> [To do] Your answer should consist only of the lines below from the one with "call succeeds. *)" through the one with "MetaElements _ => Ok []", copied exactly.

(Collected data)
▼▼▼
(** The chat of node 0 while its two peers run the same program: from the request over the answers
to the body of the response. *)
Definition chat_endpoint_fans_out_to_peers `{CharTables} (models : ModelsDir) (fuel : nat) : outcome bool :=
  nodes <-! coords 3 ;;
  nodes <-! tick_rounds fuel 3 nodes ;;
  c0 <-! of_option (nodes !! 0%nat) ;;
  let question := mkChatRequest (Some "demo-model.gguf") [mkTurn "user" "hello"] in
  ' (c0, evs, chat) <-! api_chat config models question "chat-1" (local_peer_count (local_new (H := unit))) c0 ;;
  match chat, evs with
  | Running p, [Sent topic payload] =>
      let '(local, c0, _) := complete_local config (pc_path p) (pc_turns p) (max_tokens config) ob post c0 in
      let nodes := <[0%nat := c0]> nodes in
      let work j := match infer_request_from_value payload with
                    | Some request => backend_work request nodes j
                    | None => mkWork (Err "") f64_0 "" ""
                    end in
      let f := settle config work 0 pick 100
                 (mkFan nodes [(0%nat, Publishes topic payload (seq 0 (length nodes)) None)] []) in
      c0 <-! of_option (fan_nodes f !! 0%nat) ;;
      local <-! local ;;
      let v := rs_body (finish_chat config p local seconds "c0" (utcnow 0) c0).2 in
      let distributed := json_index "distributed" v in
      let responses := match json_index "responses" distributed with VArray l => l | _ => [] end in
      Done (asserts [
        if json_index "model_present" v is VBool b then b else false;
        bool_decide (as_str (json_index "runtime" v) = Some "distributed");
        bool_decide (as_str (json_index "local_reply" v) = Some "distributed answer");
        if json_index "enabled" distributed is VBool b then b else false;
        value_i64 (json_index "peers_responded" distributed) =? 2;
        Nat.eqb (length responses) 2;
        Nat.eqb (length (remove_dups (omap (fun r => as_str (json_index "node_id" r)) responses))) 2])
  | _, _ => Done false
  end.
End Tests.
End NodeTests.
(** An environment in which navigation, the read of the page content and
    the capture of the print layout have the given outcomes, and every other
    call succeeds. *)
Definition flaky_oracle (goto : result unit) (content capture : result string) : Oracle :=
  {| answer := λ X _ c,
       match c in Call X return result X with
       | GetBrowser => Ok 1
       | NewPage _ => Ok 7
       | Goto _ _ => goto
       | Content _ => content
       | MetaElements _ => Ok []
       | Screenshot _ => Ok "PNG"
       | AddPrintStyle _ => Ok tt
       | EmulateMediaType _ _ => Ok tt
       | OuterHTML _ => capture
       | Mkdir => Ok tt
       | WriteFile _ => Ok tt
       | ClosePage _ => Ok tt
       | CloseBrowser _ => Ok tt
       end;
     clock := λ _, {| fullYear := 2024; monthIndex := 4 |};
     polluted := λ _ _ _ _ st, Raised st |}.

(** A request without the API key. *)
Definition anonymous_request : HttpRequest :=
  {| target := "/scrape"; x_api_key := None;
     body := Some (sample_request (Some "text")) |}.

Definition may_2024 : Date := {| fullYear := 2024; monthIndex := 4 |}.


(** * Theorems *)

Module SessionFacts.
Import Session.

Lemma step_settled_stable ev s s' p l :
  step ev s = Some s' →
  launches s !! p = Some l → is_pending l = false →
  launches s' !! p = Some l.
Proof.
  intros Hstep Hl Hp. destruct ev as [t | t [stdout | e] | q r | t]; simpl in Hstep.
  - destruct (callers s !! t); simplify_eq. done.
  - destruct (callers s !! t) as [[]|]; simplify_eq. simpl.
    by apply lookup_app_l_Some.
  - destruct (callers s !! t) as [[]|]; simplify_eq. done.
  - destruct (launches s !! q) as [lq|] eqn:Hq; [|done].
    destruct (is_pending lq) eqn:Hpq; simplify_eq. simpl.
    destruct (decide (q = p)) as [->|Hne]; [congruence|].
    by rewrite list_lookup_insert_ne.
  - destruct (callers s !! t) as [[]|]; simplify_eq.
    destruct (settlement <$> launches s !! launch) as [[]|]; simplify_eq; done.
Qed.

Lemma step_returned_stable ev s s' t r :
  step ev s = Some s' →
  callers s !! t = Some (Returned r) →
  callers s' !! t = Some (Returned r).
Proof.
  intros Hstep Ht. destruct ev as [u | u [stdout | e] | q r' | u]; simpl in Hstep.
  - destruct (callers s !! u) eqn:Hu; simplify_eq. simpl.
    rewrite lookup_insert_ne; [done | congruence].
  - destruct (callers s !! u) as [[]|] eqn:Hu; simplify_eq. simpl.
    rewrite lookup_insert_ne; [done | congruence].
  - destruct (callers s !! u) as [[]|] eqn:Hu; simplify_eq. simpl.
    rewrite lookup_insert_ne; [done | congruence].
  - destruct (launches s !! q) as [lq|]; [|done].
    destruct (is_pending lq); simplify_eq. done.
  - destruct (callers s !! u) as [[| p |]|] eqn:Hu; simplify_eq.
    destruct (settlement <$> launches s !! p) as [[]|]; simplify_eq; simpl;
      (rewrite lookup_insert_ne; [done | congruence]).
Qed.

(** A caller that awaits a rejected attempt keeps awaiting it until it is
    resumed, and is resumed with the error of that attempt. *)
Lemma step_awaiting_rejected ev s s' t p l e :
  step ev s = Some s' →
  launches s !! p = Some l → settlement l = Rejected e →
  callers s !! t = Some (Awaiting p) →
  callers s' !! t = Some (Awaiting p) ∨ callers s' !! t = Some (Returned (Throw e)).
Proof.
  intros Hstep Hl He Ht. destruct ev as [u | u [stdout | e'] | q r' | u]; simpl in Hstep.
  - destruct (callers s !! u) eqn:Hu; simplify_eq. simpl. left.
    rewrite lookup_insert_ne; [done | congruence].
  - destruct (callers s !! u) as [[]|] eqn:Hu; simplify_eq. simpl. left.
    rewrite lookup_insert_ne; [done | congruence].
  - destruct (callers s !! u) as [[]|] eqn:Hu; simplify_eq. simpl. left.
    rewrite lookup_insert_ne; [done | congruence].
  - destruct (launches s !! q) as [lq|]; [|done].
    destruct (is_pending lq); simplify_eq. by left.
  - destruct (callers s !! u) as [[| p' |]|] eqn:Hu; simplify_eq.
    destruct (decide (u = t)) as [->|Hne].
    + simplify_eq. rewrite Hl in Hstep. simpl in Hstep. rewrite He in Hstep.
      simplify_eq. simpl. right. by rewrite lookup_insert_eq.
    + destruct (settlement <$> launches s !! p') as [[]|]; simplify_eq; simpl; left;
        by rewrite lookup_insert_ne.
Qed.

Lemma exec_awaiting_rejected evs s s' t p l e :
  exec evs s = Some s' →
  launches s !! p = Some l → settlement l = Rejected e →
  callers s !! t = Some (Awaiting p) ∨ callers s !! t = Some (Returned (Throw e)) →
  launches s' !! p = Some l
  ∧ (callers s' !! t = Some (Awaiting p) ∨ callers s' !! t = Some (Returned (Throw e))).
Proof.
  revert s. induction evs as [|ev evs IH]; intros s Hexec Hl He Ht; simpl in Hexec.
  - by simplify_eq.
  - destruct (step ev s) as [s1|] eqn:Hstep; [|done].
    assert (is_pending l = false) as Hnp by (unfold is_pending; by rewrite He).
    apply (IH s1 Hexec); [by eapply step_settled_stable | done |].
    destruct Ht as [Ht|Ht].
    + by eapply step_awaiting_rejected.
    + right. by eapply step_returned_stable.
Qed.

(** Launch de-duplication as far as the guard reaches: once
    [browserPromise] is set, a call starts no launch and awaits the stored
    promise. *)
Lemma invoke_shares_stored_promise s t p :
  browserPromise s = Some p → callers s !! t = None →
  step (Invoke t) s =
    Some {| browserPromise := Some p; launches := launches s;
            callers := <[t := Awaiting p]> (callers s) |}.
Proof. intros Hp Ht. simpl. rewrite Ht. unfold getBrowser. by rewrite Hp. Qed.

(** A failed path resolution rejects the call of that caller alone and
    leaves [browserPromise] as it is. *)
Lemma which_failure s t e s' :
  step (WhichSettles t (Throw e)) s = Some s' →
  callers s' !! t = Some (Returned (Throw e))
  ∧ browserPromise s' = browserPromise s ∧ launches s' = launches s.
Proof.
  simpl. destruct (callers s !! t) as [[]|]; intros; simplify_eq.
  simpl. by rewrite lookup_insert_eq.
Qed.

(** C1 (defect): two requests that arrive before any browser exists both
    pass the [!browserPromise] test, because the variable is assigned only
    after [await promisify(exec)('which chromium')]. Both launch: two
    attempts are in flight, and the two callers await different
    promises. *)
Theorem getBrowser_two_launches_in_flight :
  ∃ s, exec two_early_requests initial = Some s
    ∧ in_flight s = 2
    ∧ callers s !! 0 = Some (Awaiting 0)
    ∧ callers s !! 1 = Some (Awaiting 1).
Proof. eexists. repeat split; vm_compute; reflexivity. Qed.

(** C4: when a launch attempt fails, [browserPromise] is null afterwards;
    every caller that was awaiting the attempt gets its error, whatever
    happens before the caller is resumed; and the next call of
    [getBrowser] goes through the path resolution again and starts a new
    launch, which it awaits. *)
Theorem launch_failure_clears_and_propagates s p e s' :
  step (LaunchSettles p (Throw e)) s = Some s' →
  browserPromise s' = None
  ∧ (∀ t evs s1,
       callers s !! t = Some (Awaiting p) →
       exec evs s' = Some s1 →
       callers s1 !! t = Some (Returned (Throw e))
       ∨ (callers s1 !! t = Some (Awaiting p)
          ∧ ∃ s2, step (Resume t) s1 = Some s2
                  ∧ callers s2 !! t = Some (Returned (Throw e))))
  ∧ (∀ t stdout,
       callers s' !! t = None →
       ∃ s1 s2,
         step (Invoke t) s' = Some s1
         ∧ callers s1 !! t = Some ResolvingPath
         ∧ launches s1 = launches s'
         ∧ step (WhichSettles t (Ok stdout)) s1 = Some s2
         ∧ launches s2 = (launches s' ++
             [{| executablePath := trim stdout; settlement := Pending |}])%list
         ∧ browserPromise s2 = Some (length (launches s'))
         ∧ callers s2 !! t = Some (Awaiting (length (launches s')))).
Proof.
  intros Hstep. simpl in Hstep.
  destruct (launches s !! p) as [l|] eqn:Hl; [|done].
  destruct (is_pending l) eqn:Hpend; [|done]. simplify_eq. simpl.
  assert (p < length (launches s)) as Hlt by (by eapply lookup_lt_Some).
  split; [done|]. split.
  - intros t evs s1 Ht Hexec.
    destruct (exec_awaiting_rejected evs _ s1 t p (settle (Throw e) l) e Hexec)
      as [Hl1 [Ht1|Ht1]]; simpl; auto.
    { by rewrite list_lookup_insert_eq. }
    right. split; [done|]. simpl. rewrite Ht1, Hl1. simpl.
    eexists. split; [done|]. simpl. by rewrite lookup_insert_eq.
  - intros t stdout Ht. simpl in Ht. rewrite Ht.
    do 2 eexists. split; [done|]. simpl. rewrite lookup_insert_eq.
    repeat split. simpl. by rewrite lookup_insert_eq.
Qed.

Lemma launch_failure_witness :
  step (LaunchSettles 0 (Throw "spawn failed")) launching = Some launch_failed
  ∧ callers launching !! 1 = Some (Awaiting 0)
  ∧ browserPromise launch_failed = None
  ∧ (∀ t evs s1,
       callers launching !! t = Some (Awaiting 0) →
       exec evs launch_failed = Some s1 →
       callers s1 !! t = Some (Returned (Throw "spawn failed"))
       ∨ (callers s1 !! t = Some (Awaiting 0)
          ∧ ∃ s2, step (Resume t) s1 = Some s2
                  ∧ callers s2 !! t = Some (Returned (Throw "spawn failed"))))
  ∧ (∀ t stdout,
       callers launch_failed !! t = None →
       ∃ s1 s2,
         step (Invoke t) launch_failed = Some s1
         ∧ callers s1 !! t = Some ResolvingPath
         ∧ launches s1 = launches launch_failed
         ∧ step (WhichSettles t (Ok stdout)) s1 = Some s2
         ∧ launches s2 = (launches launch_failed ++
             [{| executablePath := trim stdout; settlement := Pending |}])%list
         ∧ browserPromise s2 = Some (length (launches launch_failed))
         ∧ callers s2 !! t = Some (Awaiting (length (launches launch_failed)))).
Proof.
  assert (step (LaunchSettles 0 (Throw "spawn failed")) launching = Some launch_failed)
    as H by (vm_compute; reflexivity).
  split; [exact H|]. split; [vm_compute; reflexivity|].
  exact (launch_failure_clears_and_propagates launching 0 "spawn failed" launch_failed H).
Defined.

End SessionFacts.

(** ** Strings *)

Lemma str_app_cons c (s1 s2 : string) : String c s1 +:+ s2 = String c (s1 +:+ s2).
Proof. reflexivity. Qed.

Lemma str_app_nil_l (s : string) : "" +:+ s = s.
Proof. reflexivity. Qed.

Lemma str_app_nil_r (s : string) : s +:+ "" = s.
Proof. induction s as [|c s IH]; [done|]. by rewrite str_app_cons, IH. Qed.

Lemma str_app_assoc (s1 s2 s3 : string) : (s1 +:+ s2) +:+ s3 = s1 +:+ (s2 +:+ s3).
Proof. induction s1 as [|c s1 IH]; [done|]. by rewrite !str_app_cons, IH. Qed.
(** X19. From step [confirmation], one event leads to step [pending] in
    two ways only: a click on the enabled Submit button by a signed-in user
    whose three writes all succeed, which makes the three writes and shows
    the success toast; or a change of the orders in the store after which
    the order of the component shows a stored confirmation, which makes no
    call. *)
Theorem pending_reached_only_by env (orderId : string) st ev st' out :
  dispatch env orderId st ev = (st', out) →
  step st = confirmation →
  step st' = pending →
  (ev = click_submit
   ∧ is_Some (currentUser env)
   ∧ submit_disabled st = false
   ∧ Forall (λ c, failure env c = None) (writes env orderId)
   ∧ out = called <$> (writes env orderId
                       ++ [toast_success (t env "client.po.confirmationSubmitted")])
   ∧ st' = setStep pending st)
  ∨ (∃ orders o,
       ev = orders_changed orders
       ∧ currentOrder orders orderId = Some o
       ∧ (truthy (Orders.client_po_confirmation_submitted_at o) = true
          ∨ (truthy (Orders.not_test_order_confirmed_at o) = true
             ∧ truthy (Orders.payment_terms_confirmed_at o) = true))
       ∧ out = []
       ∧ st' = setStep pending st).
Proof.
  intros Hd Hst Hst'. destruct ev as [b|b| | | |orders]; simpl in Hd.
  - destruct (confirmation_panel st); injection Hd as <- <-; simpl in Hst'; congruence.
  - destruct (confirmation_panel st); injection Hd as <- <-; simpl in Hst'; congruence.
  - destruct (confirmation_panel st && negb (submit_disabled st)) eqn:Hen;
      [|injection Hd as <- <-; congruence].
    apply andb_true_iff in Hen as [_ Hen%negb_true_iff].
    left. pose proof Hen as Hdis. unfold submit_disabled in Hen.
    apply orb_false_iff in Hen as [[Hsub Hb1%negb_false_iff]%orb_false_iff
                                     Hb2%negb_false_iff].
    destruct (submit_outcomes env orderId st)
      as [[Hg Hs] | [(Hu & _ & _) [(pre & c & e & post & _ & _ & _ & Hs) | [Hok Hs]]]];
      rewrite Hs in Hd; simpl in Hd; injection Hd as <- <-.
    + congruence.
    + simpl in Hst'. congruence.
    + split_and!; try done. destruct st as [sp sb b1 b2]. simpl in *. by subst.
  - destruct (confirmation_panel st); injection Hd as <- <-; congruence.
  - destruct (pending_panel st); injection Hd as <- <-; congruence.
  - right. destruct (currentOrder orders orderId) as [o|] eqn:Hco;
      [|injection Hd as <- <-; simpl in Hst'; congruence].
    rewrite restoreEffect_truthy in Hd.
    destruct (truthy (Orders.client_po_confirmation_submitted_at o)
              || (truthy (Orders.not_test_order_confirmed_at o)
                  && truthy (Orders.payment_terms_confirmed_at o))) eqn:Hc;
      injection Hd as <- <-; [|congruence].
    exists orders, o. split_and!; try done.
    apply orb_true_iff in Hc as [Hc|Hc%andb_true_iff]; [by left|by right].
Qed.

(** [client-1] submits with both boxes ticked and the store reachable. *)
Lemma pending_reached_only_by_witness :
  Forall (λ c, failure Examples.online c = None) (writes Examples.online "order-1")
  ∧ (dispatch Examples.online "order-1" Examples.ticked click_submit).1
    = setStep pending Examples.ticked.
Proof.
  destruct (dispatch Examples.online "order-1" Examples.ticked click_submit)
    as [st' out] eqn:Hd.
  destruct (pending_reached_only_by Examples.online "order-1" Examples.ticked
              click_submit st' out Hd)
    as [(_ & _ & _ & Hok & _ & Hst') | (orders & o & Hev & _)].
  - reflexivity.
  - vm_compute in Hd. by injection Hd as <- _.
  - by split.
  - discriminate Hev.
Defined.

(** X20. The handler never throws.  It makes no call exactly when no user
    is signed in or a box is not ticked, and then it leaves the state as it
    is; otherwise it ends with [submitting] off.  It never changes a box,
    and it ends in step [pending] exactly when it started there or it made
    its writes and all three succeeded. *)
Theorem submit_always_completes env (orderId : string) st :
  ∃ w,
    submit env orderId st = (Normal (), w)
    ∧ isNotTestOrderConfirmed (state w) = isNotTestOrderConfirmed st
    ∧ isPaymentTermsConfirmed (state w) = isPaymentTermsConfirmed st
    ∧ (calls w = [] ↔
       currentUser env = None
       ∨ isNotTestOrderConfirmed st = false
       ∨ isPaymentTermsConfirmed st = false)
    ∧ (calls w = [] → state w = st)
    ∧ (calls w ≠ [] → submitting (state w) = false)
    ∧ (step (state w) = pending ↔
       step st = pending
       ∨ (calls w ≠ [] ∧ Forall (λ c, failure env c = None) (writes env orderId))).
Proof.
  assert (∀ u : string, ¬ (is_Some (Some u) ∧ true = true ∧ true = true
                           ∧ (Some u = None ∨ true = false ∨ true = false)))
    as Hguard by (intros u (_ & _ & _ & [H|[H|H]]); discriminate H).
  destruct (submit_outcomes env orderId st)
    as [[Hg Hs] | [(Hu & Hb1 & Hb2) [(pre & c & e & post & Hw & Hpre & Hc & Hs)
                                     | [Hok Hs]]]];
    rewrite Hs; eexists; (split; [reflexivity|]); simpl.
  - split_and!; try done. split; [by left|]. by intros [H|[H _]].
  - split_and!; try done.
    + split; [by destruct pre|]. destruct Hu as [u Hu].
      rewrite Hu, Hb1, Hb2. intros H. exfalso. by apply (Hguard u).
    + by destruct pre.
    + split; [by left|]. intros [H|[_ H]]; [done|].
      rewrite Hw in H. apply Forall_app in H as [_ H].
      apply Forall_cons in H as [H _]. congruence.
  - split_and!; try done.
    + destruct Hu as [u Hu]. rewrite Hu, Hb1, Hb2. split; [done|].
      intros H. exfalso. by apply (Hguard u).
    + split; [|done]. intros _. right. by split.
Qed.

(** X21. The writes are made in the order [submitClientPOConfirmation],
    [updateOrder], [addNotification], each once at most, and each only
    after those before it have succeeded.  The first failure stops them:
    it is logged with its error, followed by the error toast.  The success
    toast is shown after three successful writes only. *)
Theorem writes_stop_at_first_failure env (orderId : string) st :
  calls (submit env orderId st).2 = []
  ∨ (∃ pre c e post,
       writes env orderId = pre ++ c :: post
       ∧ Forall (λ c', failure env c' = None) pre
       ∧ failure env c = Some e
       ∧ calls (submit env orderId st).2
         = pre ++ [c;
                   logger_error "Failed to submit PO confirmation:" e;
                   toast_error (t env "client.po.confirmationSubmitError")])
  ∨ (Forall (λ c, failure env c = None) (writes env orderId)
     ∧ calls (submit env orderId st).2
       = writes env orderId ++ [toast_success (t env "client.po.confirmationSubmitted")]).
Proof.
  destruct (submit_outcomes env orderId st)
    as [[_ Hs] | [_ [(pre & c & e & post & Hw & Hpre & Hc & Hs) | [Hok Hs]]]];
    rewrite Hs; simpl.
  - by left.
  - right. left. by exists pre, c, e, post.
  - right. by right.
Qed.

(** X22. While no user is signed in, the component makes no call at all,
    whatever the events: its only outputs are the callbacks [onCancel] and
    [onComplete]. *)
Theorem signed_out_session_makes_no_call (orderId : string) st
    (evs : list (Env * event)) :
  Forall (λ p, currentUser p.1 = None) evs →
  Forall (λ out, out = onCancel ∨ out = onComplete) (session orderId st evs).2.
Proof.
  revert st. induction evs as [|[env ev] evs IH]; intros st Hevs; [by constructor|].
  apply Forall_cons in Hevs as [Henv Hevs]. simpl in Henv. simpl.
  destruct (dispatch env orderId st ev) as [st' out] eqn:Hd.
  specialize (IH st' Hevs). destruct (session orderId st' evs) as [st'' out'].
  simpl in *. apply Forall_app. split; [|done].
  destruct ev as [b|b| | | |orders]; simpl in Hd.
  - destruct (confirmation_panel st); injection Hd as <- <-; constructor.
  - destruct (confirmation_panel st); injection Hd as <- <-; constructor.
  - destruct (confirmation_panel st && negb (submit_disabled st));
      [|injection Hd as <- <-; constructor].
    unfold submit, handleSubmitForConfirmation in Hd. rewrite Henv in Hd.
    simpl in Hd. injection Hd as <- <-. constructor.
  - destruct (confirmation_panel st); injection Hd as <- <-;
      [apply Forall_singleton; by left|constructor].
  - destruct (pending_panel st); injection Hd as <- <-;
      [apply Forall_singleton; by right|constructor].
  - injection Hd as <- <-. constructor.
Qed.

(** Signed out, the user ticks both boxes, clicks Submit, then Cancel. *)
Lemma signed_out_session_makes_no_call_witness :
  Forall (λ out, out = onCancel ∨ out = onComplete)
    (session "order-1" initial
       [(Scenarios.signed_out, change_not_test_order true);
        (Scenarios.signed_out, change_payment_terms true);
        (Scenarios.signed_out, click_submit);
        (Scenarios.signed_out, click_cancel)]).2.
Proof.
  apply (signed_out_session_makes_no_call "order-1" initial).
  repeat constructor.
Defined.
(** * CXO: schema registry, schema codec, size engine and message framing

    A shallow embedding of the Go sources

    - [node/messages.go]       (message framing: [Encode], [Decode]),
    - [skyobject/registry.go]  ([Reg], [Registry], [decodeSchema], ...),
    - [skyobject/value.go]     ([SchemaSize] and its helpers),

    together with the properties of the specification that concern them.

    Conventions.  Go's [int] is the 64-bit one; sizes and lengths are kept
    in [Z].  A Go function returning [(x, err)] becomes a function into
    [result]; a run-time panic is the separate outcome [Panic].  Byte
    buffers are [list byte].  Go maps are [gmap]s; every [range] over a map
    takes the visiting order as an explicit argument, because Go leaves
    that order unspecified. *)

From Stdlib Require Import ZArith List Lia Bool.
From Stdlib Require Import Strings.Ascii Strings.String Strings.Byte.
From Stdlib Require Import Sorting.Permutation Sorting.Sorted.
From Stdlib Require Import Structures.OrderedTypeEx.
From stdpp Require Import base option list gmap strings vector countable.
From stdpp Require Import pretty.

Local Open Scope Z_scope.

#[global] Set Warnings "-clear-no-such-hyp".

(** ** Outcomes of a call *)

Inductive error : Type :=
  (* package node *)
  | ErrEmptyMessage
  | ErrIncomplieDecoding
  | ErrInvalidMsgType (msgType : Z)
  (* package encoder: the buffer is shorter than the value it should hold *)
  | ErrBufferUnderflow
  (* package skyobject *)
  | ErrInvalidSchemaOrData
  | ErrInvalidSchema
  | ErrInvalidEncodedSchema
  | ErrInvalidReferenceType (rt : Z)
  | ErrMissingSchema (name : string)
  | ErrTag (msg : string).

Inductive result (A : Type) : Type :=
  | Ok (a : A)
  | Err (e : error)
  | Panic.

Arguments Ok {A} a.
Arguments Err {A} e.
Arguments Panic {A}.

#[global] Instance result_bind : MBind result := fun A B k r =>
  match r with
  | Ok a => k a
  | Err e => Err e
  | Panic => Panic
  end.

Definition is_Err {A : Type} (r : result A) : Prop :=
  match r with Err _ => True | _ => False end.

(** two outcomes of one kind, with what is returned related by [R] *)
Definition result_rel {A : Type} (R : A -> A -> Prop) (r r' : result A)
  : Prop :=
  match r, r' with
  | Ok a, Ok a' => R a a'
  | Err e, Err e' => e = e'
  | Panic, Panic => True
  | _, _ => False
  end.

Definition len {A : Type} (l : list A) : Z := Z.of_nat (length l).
▲▲▲
> [Result below]
    call succeeds. *)
Definition flaky_oracle (goto : result unit) (content capture : result string) : Oracle :=
  {| answer := λ X _ c,
       match c in Call X return result X with
       | GetBrowser => Ok 1
       | NewPage _ => Ok 7
       | Goto _ _ => goto
       | Content _ => content
       | MetaElements _ => Ok []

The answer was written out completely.